Log-Probability Ratio for Token Sequences
RLHF, Reward Modeling & Human Feedback DS practice problem on Onlearn.
Difficulty: medium.
Topics: Log-Probability Ratio for Token Sequences, Log-Probability Ratio, Kullback-Leibler Divergence, Bradley-Terry Model, Softmax Temperature Scaling, Token-level Logits, Reinforcement Learning, Probabilistic Graphical Models, Information Theory, Natural Language Processing, Statistical Inference, Policy Gradient Methods, Likelihood Estimation, Sequence Modeling, Preference Alignment, Entropy Regularization.

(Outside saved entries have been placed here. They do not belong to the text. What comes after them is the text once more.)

Definition mail_from (env : Env) (s : Session) (w : World) (reverse_path : list Z)
    (size : option Z) (require_tls : bool) : out :=
  match state s with
  | Greeted =>
      if require_tls && negb (tls_active s)
      then (s, w, Continue (Reply.single 530 "5.7.4 REQUIRETLS requires the session to use TLS"))
      else
        match sender_refused s reverse_path with
        | Some reply => (s, w, Continue reply)
        | None =>
            let over_budget :=
              match authenticated s with
              | Some account =>
                  negb (SubmissionBudget.has_room (limiters w) (submission_budget env s account)
                          (unix_now env))
              | None => false
              end in
            if over_budget then (s, w, Continue RATE_LIMITED_REPLY)
            else
              let '(w, limited) :=
                match authenticated s with
                | None => check_inbound env s w reverse_path
                | Some _ => (w, None)
                end in
              match limited with
              | Some reply => (s, w, Continue reply)
              | None =>
                  if match size with Some n => max_message_size (cfg s) <? n | None => false end
                  then (s, w, Continue TOO_LARGE)
                  else if negb (spool_has_room env s (max_message_size (cfg s)))
                  then (s, w, Continue (Reply.single 452 "4.3.1 insufficient system storage; retry later"))
                  else
                    let '(s, w) := replace_state s w (ReceivingRecipients reverse_path require_tls) in
                    (s, w, Continue Reply.ok)
              end
        end
  | _ => (s, w, Continue Reply.bad_sequence)
  end.

Definition suppresses_dsn (notify : option Notify) : bool :=
  match notify with
  | Some Never | Some (On _ false _) => true
  | _ => false
  end.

In reinforcement learning from human feedback (RLHF) and related alignment methods, a critical quantity is the log probability ratio between a policy model and a reference model evaluated over a sequence of tokens. This ratio measures how much the policy has diverged from the reference on each generated token. Given token level log probabilities from a policy model and a reference model for a batch of sequences (which may have different lengths due to padding), implement a function that computes: 1. Per token log probability ratios : For each token position, compute the difference between the policy log prob and the reference log prob. Padded positions (where mask is 0) should have a ratio of 0. 2. Sequence level log probability ratios : For each sequence in the batch, sum the per token log ratios over all valid (non padded) tokens. 3. Mean sequence log probability ratio : The average of the sequence level ratios across the batch. Your function should accept: policy log probs: a numpy array of shape (B, T) containing log probabilities under the policy reference log probs: a numpy array of shape (B, T) containing log probabilities under the reference model mask: a numpy array of shape (B, T) with 1 for real tokens and 0 for padding Return a dictionary with keys 'per token log ratios' (shape (B, T)), 'sequence log ratios' (shape (B,)), and 'mean sequence log ratio' (a float scalar).